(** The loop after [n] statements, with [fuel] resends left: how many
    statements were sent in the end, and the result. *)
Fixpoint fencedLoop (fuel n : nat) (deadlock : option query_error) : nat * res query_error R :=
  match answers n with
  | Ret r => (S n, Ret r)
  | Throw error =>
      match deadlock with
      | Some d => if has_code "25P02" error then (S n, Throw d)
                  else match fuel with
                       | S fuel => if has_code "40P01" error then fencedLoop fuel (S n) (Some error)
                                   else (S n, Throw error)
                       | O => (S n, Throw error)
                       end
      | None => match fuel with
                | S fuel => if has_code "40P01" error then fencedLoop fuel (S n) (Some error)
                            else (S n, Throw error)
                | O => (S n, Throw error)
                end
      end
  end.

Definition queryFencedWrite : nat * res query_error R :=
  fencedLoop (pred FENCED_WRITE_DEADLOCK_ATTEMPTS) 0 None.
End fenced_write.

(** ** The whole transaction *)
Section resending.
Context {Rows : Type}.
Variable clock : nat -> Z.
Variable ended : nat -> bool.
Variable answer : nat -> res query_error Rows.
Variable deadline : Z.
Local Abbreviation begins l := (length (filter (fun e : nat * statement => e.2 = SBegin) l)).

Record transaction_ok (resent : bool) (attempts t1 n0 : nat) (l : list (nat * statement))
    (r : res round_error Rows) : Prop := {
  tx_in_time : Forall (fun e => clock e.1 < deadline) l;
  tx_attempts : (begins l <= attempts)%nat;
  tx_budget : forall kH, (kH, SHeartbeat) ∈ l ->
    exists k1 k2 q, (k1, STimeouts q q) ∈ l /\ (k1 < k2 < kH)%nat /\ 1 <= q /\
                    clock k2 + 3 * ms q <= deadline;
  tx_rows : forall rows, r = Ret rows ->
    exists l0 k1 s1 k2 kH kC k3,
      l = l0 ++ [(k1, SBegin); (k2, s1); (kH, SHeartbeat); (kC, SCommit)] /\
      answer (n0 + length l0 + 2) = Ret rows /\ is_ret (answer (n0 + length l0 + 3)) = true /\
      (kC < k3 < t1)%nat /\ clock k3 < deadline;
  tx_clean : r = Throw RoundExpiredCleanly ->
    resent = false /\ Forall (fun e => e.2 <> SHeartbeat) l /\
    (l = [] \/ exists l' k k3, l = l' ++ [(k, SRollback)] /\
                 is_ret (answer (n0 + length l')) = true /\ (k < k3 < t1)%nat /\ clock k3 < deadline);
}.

TASK DIRECTIONS: Read the entries above and find each line holding the word "SBegin". Copy it out.

EXERCISE ANSWER:
Local Abbreviation begins l := (length (filter (fun e : nat * statement => e.2 = SBegin) l)).
      l = l0 ++ [(k1, SBegin); (k2, s1); (kH, SHeartbeat); (kC, SCommit)] /\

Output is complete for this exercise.